Les deux barques se balançaient dans l’ombre, attachées au petit môle qui pointait hors du jardin. À travers la brume épaisse, on apercevait çà et là, sur les bords du lac, des fenêtres éclairées. En face, le casino d’Enghien ruisselait de lumière, bien qu’on fût aux derniers jours de septembre. Quelques étoiles apparaissaient entre les nuages. Une brise légère soulevait la surface de l’eau.

Arsène Lupin sortit du kiosque où il fumait un cigare et, se penchant au bout du môle :

— Grognard ? Le Ballu ?… vous êtes là ?

Un homme surgit de chacune des barques, et l’un d’eux répondit :

— Oui, patron.

— Préparez-vous, j’entends l’auto qui revient avec Gilbert et Vaucheray.

Il traversa le jardin, fit le tour d’une maison en construction dont on discernait les échafaudages, et entr’ouvrit avec précaution la porte qui donnait sur l’avenue de Ceinture. Il ne s’était pas trompé : une lueur vive jaillit au tournant, et une grande auto découverte s’arrêta, d’où sautèrent deux hommes vêtus de pardessus au col relevé, et coiffés de casquettes.

C’étaient Gilbert et Vaucheray — Gilbert, un garçon de vingt ou vingt-deux ans, le visage sympathique, l’allure souple et puissante ; Vaucheray, plus petit, les cheveux grisonnants, la face blême et maladive.

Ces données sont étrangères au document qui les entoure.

(** [is_not_set] takes for the symbol the longest text after ['# '] that
    is followed by [' is not set']. *)
Lemma is_not_set_match_spec line symbol :
  is_not_set_match line = Some symbol ↔
  ∃ body rest, line = "# " +:+ body ∧
               greedy_split " is not set" body symbol rest.
Proof.
  unfold is_not_set_match. split.
  - destruct (strip_prefix "# " line) as [body|] eqn:Hp; [|done].
    apply strip_prefix_Some in Hp.
    destruct (dot_star_then " is not set" body) as [[g rest]|] eqn:Hd; [|done].
    intros [= <-]. exists body, rest. split; [done|].
    by apply dot_star_then_spec.
  - intros (body & rest & -> & Hg). rewrite strip_prefix_app.
    apply dot_star_then_spec in Hg. by rewrite Hg.
Qed.

Lemma is_not_set_match_exact s tail :
  occurs LF s = false → tail = "" ∨ tail = nl →
  is_not_set_match ("# " +:+ s +:+ " is not set" +:+ tail) = Some s.
Proof.
  intros Hs Htail. unfold is_not_set_match. rewrite strip_prefix_app.
  rewrite (dot_star_then_app _ s _ "" tail Hs).
  - by rewrite str_app_nil_r.
  - by destruct Htail as [-> | ->].
Qed.

Lemma is_not_set_match_no_hash line :
  strip_prefix "# " line = None → is_not_set_match line = None.
Proof. unfold is_not_set_match. by intros ->. Qed.
End patterns.

(** ** One line of [load] *)

Section load_line.
Implicit Types (o : gmap string string) (sym val line : string).

Lemma load_line_not_set o line symbol :
  is_not_set_match line = Some symbol →
  load_line o line = <[replace_first "CONFIG_" symbol := "n"]> o.
Proof. unfold load_line. by intros ->. Qed.

Lemma load_line_config o line symbol value :
  is_not_set_match line = None →
  is_config_match line = Some (symbol, value) →
  load_line o line = <[replace_first "CONFIG_" symbol := value]> o.
Proof. unfold load_line. by intros -> ->. Qed.

Lemma load_line_ignored o line :
  is_not_set_match line = None → is_config_match line = None →
  load_line o line = o.
Proof. unfold load_line. by intros -> ->. Qed.

Lemma config_entry_single_line sym val :
  single_line sym → single_line val → single_line (config_entry sym val).
Proof.
  intros [??] [??]. unfold config_entry, single_line.
  destruct (decide (val = "n")); rewrite !occurs_app, ?orb_false_iff; naive_solver.
Qed.

(** The line [save] writes for an entry is read back as that entry. *)
Lemma load_line_entry o sym val :
  occurs LF sym = false → occurs LF val = false → occurs EQUALS val = false →
  load_line o (config_entry sym val +:+ nl) = <[sym := val]> o.
Proof.
  intros Hsym Hval Heq. unfold config_entry.
  destruct (decide (val = "n")) as [->|Hn].
  - rewrite (load_line_not_set _ _ ("CONFIG_" +:+ sym)).
    + by rewrite replace_first_prefix.
    + rewrite <-(is_not_set_match_exact ("CONFIG_" +:+ sym) nl); [|by rewrite occurs_app, Hsym|by right].
      by rewrite !str_app_assoc.
  - rewrite (load_line_config _ _ ("CONFIG_" +:+ sym) val).
    + by rewrite replace_first_prefix.
    + by apply is_not_set_match_no_hash.
    + apply is_config_match_spec. split; [|done].
      rewrite <-!str_app_assoc. unfold nl. rewrite dot_star_app; [done|].
      rewrite !occurs_app, Hsym, Hval. done.
Qed.
End load_line.

(** ** Sorting *)

Section sorting.
Implicit Types (l : list string) (its : list (string * string)).

Lemma sorted_Sorted l : Sorted String.le (sorted l).
Proof. apply (Sorted_merge_sort String.le). Qed.

Lemma sorted_perm l : sorted l ≡ₚ l.
Proof. apply merge_sort_Permutation. Qed.

(** There is one sorted arrangement of a list of strings: the result of
    [sorted] does not depend on the order of its argument, nor on the
    sorting algorithm. *)
Lemma sorted_unique l l' : Sorted String.le l' → l' ≡ₚ l → l' = sorted l.
Proof.
  intros Hs Hp. apply (Sorted_unique String.le); [done|apply sorted_Sorted|].
  by rewrite sorted_perm.
Qed.

Lemma sorted_proper l l' : l ≡ₚ l' → sorted l = sorted l'.
Proof.
  intros Hp. apply sorted_unique; [apply sorted_Sorted|].
  by rewrite sorted_perm.
Qed.

Lemma sorted_items_perm its : sorted_items its ≡ₚ its.
Proof. apply merge_sort_Permutation. Qed.

Lemma foldl_ext {A B} (f g : A → B → A) (a : A) (l : list B) :
  (∀ a x, f a x = g a x) → foldl f a l = foldl g a l.
Proof.
  intros Hfg. revert a. induction l as [|x l IH]; intros a; simpl; [done|].
  by rewrite Hfg, IH.
Qed.

Lemma foldl_snoc_fmap {A B} (f : A → B) (acc : list B) (l : list A) :
  foldl (λ acc x, acc ++ [f x]) acc l = acc ++ (f <$> l).
Proof.
  revert acc. induction l as [|x l IH]; intros acc; simpl.
  - by rewrite app_nil_r.
  - by rewrite IH, <-app_assoc.
Qed.

(** The loop of [save] formats every item, in the order of the items. *)
Lemma config_lines_fmap its :
  config_lines its = (λ it, config_entry it.1 it.2) <$> sorted_items its.
Proof.
  unfold config_lines.
  transitivity (foldl (λ acc it, acc ++ [config_entry it.1 it.2]) []
                      (sorted_items its)).
  - apply foldl_ext. by intros acc [sym val].
  - by rewrite foldl_snoc_fmap.
Qed.

Lemma config_lines_perm_items its :
  config_lines its ≡ₚ (λ it, config_entry it.1 it.2) <$> its.
Proof. by rewrite config_lines_fmap, sorted_items_perm. Qed.

(** The order in which the dictionary enumerates its items does not
    show in what [save] writes. *)
Lemma config_lines_perm its its' :
  its ≡ₚ its' → sorted (config_lines its) = sorted (config_lines its').
Proof.
  intros Hp. apply sorted_proper. by rewrite !config_lines_perm_items, Hp.
Qed.
End sorting.

(** ** Text files *)

Section text.
Implicit Types (s l : string) (ls : list string).

Lemma universal_newlines_id s : occurs CR s = false → universal_newlines s = s.
Proof.
  induction s as [|c s IH]; [done|]. rewrite occurs_cons. simpl.
  destruct (decide (c = CR)); [done|]. intros Hs. by rewrite IH.
Qed.

Lemma iter_lines_cons c s :
  iter_lines (String c s) =
    if decide (c = LF) then nl :: iter_lines s
    else match iter_lines s with
         | [] => [String c ""]
         | l :: ls => String c l :: ls
         end.
Proof. reflexivity. Qed.
(** * authy-to-otpauth: a shallow embedding of [convert.py]

    The development follows the layout of the script:
    - [PyText]: the [str] methods the script calls ([strip], [split],
      [startswith], [join], [islower], [upper], [in]);
    - [Re]: the fragment of the [re] module behind the compiled pattern of
      [strip_issuer_from_name] ([re.escape], [re.compile] under
      [re.IGNORECASE], [Pattern.sub]);
    - [Urllib]: [urllib.parse.quote] with [safe=''];
    - [Convert]: [strip_issuer_from_name], [generate_otpauth_uri] and
      [convert_tokens] themselves, over dynamically typed values and an
      explicit world (files, standard input, log, and the paths that cannot
      be written).

    Python text is represented by [string]; the character classes are the
    ones Python uses on code points below 128.  The upper half of [ascii]
    is read neutrally: caseless, not white space, percent-encoded bytewise;
    Python's own classes differ there and beyond, so the statements that
    depend on white space or on the case of letters are made for text within
    [ascii_text].  In the same way [str] of an integer is the decimal
    numeral, which is what Python prints for the integers within
    [printable]. *)

From Stdlib Require Import ZArith NArith Ascii String List Lia DecimalString.
From stdpp Require Import base option gmap strings list.

Local Set Warnings "-register-all".

(** ** Text *)

Module PyText.

Definition code (c : ascii) : N := N_of_ascii c.

Definition in_range (lo hi : N) (c : ascii) : bool :=
  ((lo <=? code c) && (code c <=? hi))%N.

(** [str.isspace] on one character: TAB..CR, FS..US and SPACE. *)
Definition is_space (c : ascii) : bool :=
  in_range 9 13 c || in_range 28 31 c || in_range 32 32 c.

Definition is_lower (c : ascii) : bool := in_range 97 122 c.
Definition is_upper (c : ascii) : bool := in_range 65 90 c.
Definition is_digit (c : ascii) : bool := in_range 48 57 c.
Definition is_alnum (c : ascii) : bool := is_lower c || is_upper c || is_digit c.

Definition upper (c : ascii) : ascii :=
  if is_lower c then ascii_of_N (code c - 32) else c.

Definition lower (c : ascii) : ascii :=
  if is_upper c then ascii_of_N (code c + 32) else c.

(** [s.lstrip()], [s.rstrip()] and [s.strip()]. *)
Fixpoint lstrip (s : string) : string :=
  match s with
  | String c r => if is_space c then lstrip r else s
  | EmptyString => EmptyString
  end.

Fixpoint rstrip (s : string) : string :=
  match s with
  | String c r =>
      match rstrip r with
      | EmptyString => if is_space c then EmptyString else String c EmptyString
      | r' => String c r'
      end
  | EmptyString => EmptyString
  end.

Definition strip (s : string) : string := rstrip (lstrip s).

Definition push_word (w : string) (ws : list string) : list string :=
  match w with EmptyString => ws | _ => w :: ws end.

(** [s.split()]: the maximal runs of characters that are not white space.
    [split_ws_go] returns the run that is still open at the left end and
    the words to its right. *)
Fixpoint split_ws_go (s : string) : string * list string :=
  match s with
  | EmptyString => (EmptyString, [])
  | String c r =>
      let '(w, ws) := split_ws_go r in
      if is_space c then (EmptyString, push_word w ws) else (String c w, ws)
  end.

Definition split_ws (s : string) : list string :=
  let '(w, ws) := split_ws_go s in push_word w ws.

(** [s.split(sep)] for a one-character separator: empty pieces are kept,
    so the result is never the empty list. *)
Fixpoint split_on_go (sep : ascii) (s : string) : string * list string :=
  match s with
  | EmptyString => (EmptyString, [])
  | String c r =>
      let '(w, ws) := split_on_go sep r in
      if Ascii.eqb c sep then (EmptyString, w :: ws) else (String c w, ws)
  end.

Definition split_on (sep : ascii) (s : string) : list string :=
  let '(w, ws) := split_on_go sep s in w :: ws.

(** [sep.join(parts)]. *)
Definition join (sep : string) (parts : list string) : string :=
  String.concat sep parts.

(** [s.startswith(p)]. *)
Definition startswith (p s : string) : bool := String.prefix p s.

(** [needle in hay]. *)
Fixpoint contains (needle hay : string) : bool :=
  String.prefix needle hay ||
  match hay with
  | EmptyString => false
  | String _ r => contains needle r
  end.

(** [str(n)] for an [int]. *)
Definition str_of_int (z : Z) : string := NilEmpty.string_of_int (Z.to_int z).

(** [s[:n]]. *)
Fixpoint take_chars (n : nat) (s : string) : string :=
  match n, s with
  | S k, String c r => String c (take_chars k r)
  | _, _ => EmptyString
  end.

(** The code points on which the classes above are Python's. *)
Definition is_ascii (c : ascii) : bool := in_range 0 127 c.

Fixpoint ascii_text (s : string) : bool :=
  match s with
  | String c r => is_ascii c && ascii_text r
  | EmptyString => true
  end.
(** * apparatus-microfrontend-vite: the [mfe:css] plugin and its runtime

    A shallow embedding of
    - [dispatch] (the Style Dispatcher injected into chunks, both versions of
      [plugin.ts]) and [getStyle] ([src/index.ts]), over an explicit model of
      the page: the registry objects stored on [window], the listeners of the
      two event channels, and the style elements;
    - [transform] and [generateBundle] of the [mfe:css] plugin, over a model
      of the JavaScript string operations they use ([String.prototype.replace],
      [replaceAll], [trim], [endsWith], regular expressions of the shapes the
      plugin writes, template literals).

    JavaScript strings are modelled as [string]: one [ascii] per code unit, so
    the model covers strings whose code units are below 256. *)

From Stdlib Require Import Ascii String NArith Bool Sorted DecimalString.
From stdpp Require Import base decidable option list strings gmap.

#[global] Arguments String.append !_ _ / : simpl nomatch.
#[local] Set Warnings "-clear-no-such-hyp".

(** ** JavaScript values used by the plugin *)

Module JS.

(** The line feed, which a Rocq string literal cannot hold as an escape. *)
Definition LF : string := String "010" EmptyString.
(** ** Splitting an assertion *)

Section SplitFacts.

Implicit Types (s sep lhs rest rhs mid : string).

Lemma py_split_first sep s lhs rest :
  sep <> EmptyString -> FirstCut sep s lhs rest ->
  py_split sep s = lhs :: py_split sep rest.
Proof.
  intros Hsep H%cut_first_cut. rewrite py_split_eq by assumption. rewrite H. reflexivity.
Qed.

Lemma py_split_no_sep sep s :
  sep <> EmptyString -> ~ Occurs sep s -> py_split sep s = [s].
Proof.
  intros Hsep H. rewrite py_split_eq by assumption.
  destruct (cut sep s) as [[a b]|] eqn:Hc; [|reflexivity].
  exfalso. apply H. exists a, b. apply (cut_sound _ _ _ _ Hc).
Qed.


Lemma py_split_up_to_next sep s mid :
  sep <> EmptyString -> UpToNext sep s mid -> exists tl, py_split sep s = mid :: tl.
Proof.
  intros Hsep [[Hno ->]|[tail Hcut]].
  - rewrite py_split_no_sep by assumption. eauto.
  - rewrite (py_split_first _ _ _ _ Hsep Hcut). eauto.
Qed.

(** The first two parts of a split. *)
Lemma py_split_two sep s lhs rest rhs :
  sep <> EmptyString -> FirstCut sep s lhs rest -> UpToNext sep rest rhs ->
  getitem (py_split sep s) 0 = Ok lhs /\ getitem (py_split sep s) 1 = Ok rhs.
Proof.
  intros Hsep Hcut Hnext. rewrite (py_split_first _ _ _ _ Hsep Hcut).
  destruct (py_split_up_to_next _ _ _ Hsep Hnext) as [tl ->]. split; reflexivity.
Qed.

— Eh bien, demanda Lupin, vous l’avez vu, le député ?…

— Oui, patron, répondit Gilbert, nous l’avons aperçu qui prenait le train de sept heures quarante pour Paris, comme nous le savions.

— En ce cas, nous sommes libres d’agir ?

— Entièrement libres. La villa Marie-Thérèse est à notre disposition.

Le chauffeur étant resté sur son siège, Lupin lui dit :

— Ne stationne pas ici. Ça pourrait attirer l’attention. Reviens à neuf heures et demie précises, à temps pour charger la voiture… si toutefois l’expédition ne rate pas.

— Pourquoi voulez-vous que ça rate ? observa Gilbert.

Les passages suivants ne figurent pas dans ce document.